_BRIEF_: The word to find is "specialize". Copy each line of the material that contains it.

*** Opening of MATERIAL FOR THE TASK ***

(** A write to a page of the file, in place or to a copy. *)
Lemma owns_cow io po data p l k s d : owns k s d -> next s < 2 ^ 63 -> locate d p = Some l -> 0 <= po -> po + len data <= 4096 ->
  match writeAtCOW io l po data s with
  | (Ok l', s') => let d' := if l' =? l then d else replace p l' d in
      owns k s' d' /\ frame k s s' /\
      exists pg, pageBytes s l = Some pg /\ len pg = 4096 /\
        forall x, byteAt s' d' x = if decide (x / 4096 = p) then at_ (put pg po data) (x mod 4096) else byteAt s d x
  | (Err _, s') => owns k s' d /\ frame k s s' /\
      ((forall x, byteAt s' d x = byteAt s d x) \/
       exists pg n, pageBytes s l = Some pg /\ len pg = 4096 /\
         forall x, byteAt s' d x = if decide (x / 4096 = p) then at_ (put pg po (slice data 0 n)) (x mod 4096) else byteAt s d x)
  | (Panic, _) => False
  end.
Proof.
  intros O Hn E H1 H2. destruct (owns_page k s d p l O E) as (pg & P1 & P2 & P3 & P4 & P5). destruct O as [A B C].
  pose proof (held_cow io l po data s _ B Hn H1 H2 P3) as K. pose proof (locate_uses d p l A E) as Hu. pose proof (C l) as Cl.
  assert (Hsame : forall q, locate d q = if decide (q = p) then Some l else locate d q) by (intros q; by case_decide; subst).
  destruct (writeAtCOW io l po data s) as [[l'|e|] s']; [| |done].
  - destruct K as (pg' & K1 & K2 & K3 & K4 & [(-> & K5 & K6)|(K5 & K6 & K7 & K8)]); rewrite P1 in K1; injection K1 as <-.
    + rewrite Z.eqb_refl. split_and!; [done|intros x Hx; apply K4; intros ->; lia|]. exists pg. split_and!; [done..|]. intros x.
      apply (byteAt_update s s' d d p l _ x Hsame K3). intros q l' Hq El. apply K4. intros ->.
      apply Hq. symmetry. apply (locate_unique d p q l); try done. lia.
    + rewrite (proj2 (Z.eqb_neq _ _) K5). destruct (replace_spec d p l' A P5 K2) as [R1 R2].
      pose proof (uses_nonneg d l'). pose proof (C l') as Cl'. split_and!.
      * split; [done| |done]. revert K8. apply held_ext. intros x.
        destruct (pages_replace d _ p l l' A R1 P5 E R2) as (rest & Q1 & Q2).
        rewrite (uses_perm _ _ x Q1), (uses_perm _ _ x Q2). cbn [fmap list_fmap snd]. rewrite !occ_cons. unfold one. repeat case_decide; lia.
      * intros x Hx. apply K4. intros ->. lia.
      * exists pg. split_and!; [done..|]. intros x. apply (byteAt_update s s' d _ p l' _ x R2 K3).
        intros q l2 Hq El. apply K4. intros ->. pose proof (locate_uses d q l' A El). lia.
  - destruct K as (K1 & K2 & K3). split_and!; [done|..].
    + intros x Hx. destruct (decide (x = l)) as [->|]; [|by apply K2]. destruct K3 as [K3|(K3 & _)]; [done|lia].
    + destruct K3 as [K3|(K3 & pg' & n & K4 & K5)].
      * left. intros x. unfold byteAt. destruct (locate d (x / 4096)) as [l'|]; [|done].
        destruct (decide (l' = l)) as [->|]; [by rewrite K3|by rewrite K2].
      * right. rewrite P1 in K4. injection K4 as <-. exists pg, n. split_and!; [done..|]. intros x.
        apply (byteAt_update s s' d d p l _ x Hsame K5). intros q l' Hq El. apply K2. intros ->.
        apply Hq. symmetry. apply (locate_unique d p q l); try done. lia.
Qed.

Lemma byteAt_page s d p l pg x : locate d p = Some l -> pageBytes s l = Some pg -> x / 4096 = p -> byteAt s d x = at_ pg (x mod 4096).
Proof. intros E P <-. unfold byteAt. by rewrite E, P. Qed.

(** A prefix of the bytes at [off] written, as far as [wrote] tells. *)
Lemma wrote_prefix off src m b b' : 0 <= m -> wrote off (slice src 0 m) (len (slice src 0 m)) b b' -> wrote off src 0 b b'.
Proof.
  intros Hm H x Hx. specialize (H x Hx). rewrite (decide_False (P := off <= x < off + 0)) by lia.
  assert (L : len (slice src 0 m) <= len src /\ len (slice src 0 m) <= m) by (list_len; lia).
  destruct (decide (off <= x < off + len (slice src 0 m))) as [K|K].
  - rewrite decide_True by lia. right. rewrite H. rewrite at_slice by lia. done.
  - rewrite decide_False in H by lia. case_decide; [by left|done].
Qed.

Lemma wrote_weaken_prefix off src m b b' : 0 <= m -> wrote off (slice src 0 m) 0 b b' -> wrote off src 0 b b'.
Proof.
  intros Hm H x Hx. specialize (H x Hx). rewrite (decide_False (P := off <= x < off + 0)) in * by lia.
  assert (L : len (slice src 0 m) <= len src /\ len (slice src 0 m) <= m) by (list_len; lia).
  destruct (decide (off + 0 <= x < off + len (slice src 0 m))) as [K|K].
  - rewrite decide_True by lia. by rewrite at_slice in H by lia.
  - case_decide; [by left|done].
Qed.

Lemma wrote_none off src b b' : (forall x, b' x = b x) -> wrote off src 0 b b'.
Proof. intros H x _. rewrite decide_False by lia. rewrite H. case_decide; [by left|done]. Qed.

Lemma writePiece_spec io piece off k s d : owns k s d -> next s < 2 ^ 63 -> 0 <= off < 2 ^ 64 -> off mod 4096 + len piece <= 4096 ->
  match writePiece io piece off d s with
  | (Ok _, d', s') => owns k s' d' /\ frame k s s' /\ next s' <= next s + 4096 /\ wrote off piece (len piece) (byteAt s d) (byteAt s' d')
  | (Err _, d', s') => owns k s' d' /\ frame k s s' /\ wrote off piece 0 (byteAt s d) (byteAt s' d')
  | (Panic, _, _) => False
  end.
Proof.
  intros O Hn Ho Hl. pose proof O as [A B C]. destruct (ok_next s (held_ok _ _ B)) as [_ Hn0]. unfold writePiece.
  assert (Hp : 0 <= off / 4096 < pageLimit) by dlia. assert (Hm : 0 <= off mod 4096) by dlia. pose proof (len_nonneg piece) as Hlp.
  rewrite (locationOf_locate d _ A). destruct (locate d (off / 4096)) as [l|] eqn:E.
  - pose proof (owns_cow io (off mod 4096) piece _ l k s d O Hn E Hm Hl) as K.
    destruct (cow_meta io l (off mod 4096) piece s ltac:(lia)) as [_ M].
    destruct (writeAtCOW io l (off mod 4096) piece s) as [[l'|e|] s']; [| |done].
    + destruct K as (K1 & K2 & pg & K3 & K4 & K5). split_and!; [done|done|cbn in M; lia|].
      apply (wrote_page s s' d _ (off / 4096) pg); try done. intros x. by apply (byteAt_page _ _ _ l).
    + destruct K as (K1 & K2 & [K3|(pg & n & K3 & K4 & K5)]); (split_and!; [done..|]); [by apply wrote_none|].
      assert (L : len (slice piece 0 n) <= len piece) by (list_len; lia).
      apply (wrote_prefix off piece (Z.max 0 n)); [lia|].
      replace (slice piece 0 (Z.max 0 n)) with (slice piece 0 n) by (unfold slice; f_equal; lia).
      apply (wrote_page s s' d _ (off / 4096) pg); try done; [lia|]. intros x. by apply (byteAt_page _ _ _ l).
  - pose proof (held_alloc io (put (zeros 4096) (off mod 4096) piece) s _ B Hn) as K.
    destruct (alloc_meta io (put (zeros 4096) (off mod 4096) piece) s ltac:(lia)) as [_ M].
    destruct (allocatePageLocked io (put (zeros 4096) (off mod 4096) piece) s) as [[l|e|] s']; [| |done].
    + destruct K as (K1 & K2 & K3 & K4 & K5). rewrite padded_full in K4 by (rewrite len_put, len_zeros; lia).
      pose proof (uses_nonneg d l). pose proof (C l).
      split_and!; [by apply (owns_insert k s)|intros x Hx; apply K5; intros ->; lia|cbn in M; lia|].
      destruct (insert_spec d _ l A E Hp K3) as [I1 I2].
      apply (wrote_page s s' d _ (off / 4096) (zeros 4096)); try done.
      * intros x Hx. unfold byteAt. by rewrite Hx, E, at_zeros.
      * intros x. apply (byteAt_update s s' d _ _ l _ x I2 K4). intros q l2 Hq El. apply K5. intros ->.
        pose proof (locate_uses d q l A El). lia.
    + destruct K as (K1 & K2). split_and!; [by split|by intros x _|]. apply wrote_none. intros x. unfold byteAt.
      destruct (locate d (x / 4096)); [by rewrite K2|done].
Qed.

Lemma wrote_app off a c n b b1 b2 : 0 <= n <= len c ->
  wrote off a (len a) b b1 -> wrote (off + len a) c n b1 b2 -> wrote off (a ++ c) (len a + n) b b2.
Proof.
  intros Hn H1 H2 x Hx. specialize (H1 x Hx). specialize (H2 x Hx). pose proof (len_nonneg a). rewrite len_app.
  assert (Ha : off <= x < off + len a -> at_ (a ++ c) (x - off) = at_ a (x - off)).
  { intros. unfold at_. rewrite lookup_app_l; [done|]. unfold len in *. lia. }
  assert (Hc : off + len a <= x -> at_ (a ++ c) (x - off) = at_ c (x - (off + len a))).
  { intros. unfold at_. rewrite lookup_app_r; [f_equal; f_equal|]; unfold len in *; lia. }
  destruct (decide (off <= x < off + len a)) as [K|K].
  - rewrite decide_False in H2 by lia. rewrite decide_False in H2 by lia. rewrite decide_True by lia. rewrite H2, H1, Ha; done.
  - rewrite decide_False in H1 by lia. destruct (decide (off + len a <= x < off + len a + n)) as [K2|K2].
    + rewrite decide_True by lia. by rewrite Hc by lia.
    + rewrite (decide_False (P := off <= x < off + (len a + n))) by lia.
      destruct (decide (off + len a + n <= x < off + len a + len c)) as [K3|K3].
      * rewrite decide_True by lia. rewrite Hc by lia. by rewrite <- H1.
      * rewrite decide_False by lia. by rewrite H2.
Qed.

(** Every piece takes at least a byte, so as much fuel as there are bytes is enough. *)
Lemma writeLoop_spec k fuel : forall ios src off w d s, owns k s d -> 0 <= off -> off + len src <= 2 ^ 64 ->
  next s + off mod 4096 + len src < 2 ^ 63 -> (length src <= fuel)%nat ->
  let '(r, w', d', s') := writeLoop fuel ios src off w d s in
  owns k s' d' /\ frame k s s' /\ w <= w' <= w + len src /\ r <> Panic /\ (r = Ok tt -> w' = w + len src) /\
  wrote off src (w' - w) (byteAt s d) (byteAt s' d').
Proof.
  induction fuel as [|fuel IH]; intros ios src off w d s O H1 H2 H3 Hf.
  { destruct src; [|cbn in Hf; lia]. cbn. rewrite len_nil. split_and!; try done; try lia. rewrite Z.sub_diag. by apply wrote_none. }
  destruct src as [|b src].
  { cbn. rewrite len_nil. split_and!; try done; try lia. rewrite Z.sub_diag. by apply wrote_none. }
  cbn [writeLoop]. set (src' := b :: src) in *. assert (Hpos : 1 <= len src') by (unfold src'; rewrite len_cons; pose proof (len_nonneg src); lia). clearbody src'.
  set (n := Z.min (len src') (4096 - off mod 4096)). assert (Hmod : 0 <= off mod 4096 < 4096) by dlia.
  assert (Hn : n = Z.min (len src') (4096 - off mod 4096)) by done. clearbody n.
  assert (Ln : len (slice src' 0 n) = n) by (rewrite len_slice; lia).
  assert (Lr : len (slice src' n (len src')) = len src' - n) by (rewrite len_slice; lia).
  assert (Hsplit : src' = slice src' 0 n ++ slice src' n (len src')) by (apply slice_cut; lia).
  pose proof (writePiece_spec (default HostDone (head ios)) (slice src' 0 n) off k s d O ltac:(lia) ltac:(lia) ltac:(lia)) as K.
  destruct (writePiece _ _ _ d s) as [[[u|e|] d1] s1]; [| |done].
  2: { destruct K as (K1 & K2 & K3). split_and!; try done; try lia. rewrite Z.sub_diag. apply (wrote_weaken_prefix off src' n); [lia|done]. }
  destruct K as (K1 & K2 & K3 & K4). rewrite Ln in K4.
  destruct (decide (n = len src')) as [En|En].
  { assert (slice src' n (len src') = []) as -> by (apply len_0_nil; lia).
    assert (writeLoop fuel (tail ios) [] (wrap 64 (off + n)) (w + n) d1 s1 = (Ok tt, w + n, d1, s1)) as -> by (by destruct fuel).
    split_and!; try done; try lia. replace (w + n - w) with n by lia. rewrite En, slice_full in K4. by rewrite En. }
  rewrite wrap_small by width.
  specialize (IH (tail ios) (slice src' n (len src')) (off + n) (w + n) d1 s1 K1 ltac:(lia) ltac:(lia)).
  assert (Hz : (off + n) mod 4096 = 0) by dlia. rewrite Hz in IH.
  specialize (IH ltac:(lia) ltac:(unfold len in *; lia)).
  destruct (writeLoop fuel _ _ _ _ d1 s1) as [[[r w'] d'] s'].
  destruct IH as (I1 & I2 & I3 & I4 & I5 & I6). split_and!; [done|by apply (frame_trans k s s1 s')|lia|lia|done|intros E; specialize (I5 E); lia|].
  rewrite Hsplit. replace (w' - w) with (len (slice src' 0 n) + (w' - (w + n))) by lia.
  apply (wrote_app off _ _ _ _ (byteAt s1 d1)); [lia|by rewrite Ln|by rewrite Ln].
Qed.

(** * Releasing pages *)

Lemma releaseAll_spec ls : forall s c, held s c -> (forall l, occ l ls <= c l) ->
  held (releaseAll ls s) (fun l => c l - occ l ls) /\ next (releaseAll ls s) = next s /\
  forall l, 1 <= c l - occ l ls -> pageBytes (releaseAll ls s) l = pageBytes s l.
Proof.
  induction ls as [|l ls IH]; intros s c H Hc.
  { split_and!; [|done..]. revert H. apply held_ext. intros x. change (occ x []) with 0. lia. }
  change (releaseAll (l :: ls) s) with (releaseAll ls (releasePage l s)).
  destruct (held_release s c l H) as (K1 & K2 & K3).
  { specialize (Hc l). rewrite occ_cons, decide_True in Hc by done. pose proof (occ_nonneg l ls). lia. }
  destruct (IH _ _ K1) as (I1 & I2 & I3).
  { intros x. specialize (Hc x). rewrite occ_cons in Hc. unfold one. lia. }
  split_and!; [|congruence|].
  - revert I1. apply held_ext. intros x. rewrite occ_cons. unfold one. lia.
  - intros x Hx. rewrite occ_cons in Hx. pose proof (occ_nonneg x ls). rewrite I3, K3; [done|unfold one; lia..].
Qed.

Lemma tokens_split e k : 0 <= k <= count e ->
  (fun i => wrap 64 (location e + i)) <$> seqZ 0 (count e) = ((fun i => wrap 64 (location e + i)) <$> seqZ 0 k) ++ tokens e k.
Proof.
  intros H. unfold tokens. replace (count e) with (k + (count e - k)) at 1 by lia. rewrite seqZ_app, fmap_app by lia. f_equal.
  replace (0 + k) with (k + 0) by lia. rewrite <- (fmap_add_seqZ k 0 (count e - k)), <- list_fmap_compose. apply list_fmap_ext. intros _ i _. cbn. f_equal. lia.
Qed.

*** Close of MATERIAL FOR THE TASK ***

_SOLVED PROBLEM_:
  intros Hm H x Hx. specialize (H x Hx). rewrite (decide_False (P := off <= x < off + 0)) by lia.
  intros Hm H x Hx. specialize (H x Hx). rewrite (decide_False (P := off <= x < off + 0)) in * by lia.
  intros Hn H1 H2 x Hx. specialize (H1 x Hx). specialize (H2 x Hx). pose proof (len_nonneg a). rewrite len_app.
  specialize (IH (tail ios) (slice src' n (len src')) (off + n) (w + n) d1 s1 K1 ltac:(lia) ltac:(lia)).
  specialize (IH ltac:(lia) ltac:(unfold len in *; lia)).
  destruct IH as (I1 & I2 & I3 & I4 & I5 & I6). split_and!; [done|by apply (frame_trans k s s1 s')|lia|lia|done|intros E; specialize (I5 E); lia|].
  { specialize (Hc l). rewrite occ_cons, decide_True in Hc by done. pose proof (occ_nonneg l ls). lia. }
  { intros x. specialize (Hc x). rewrite occ_cons in Hc. unfold one. lia. }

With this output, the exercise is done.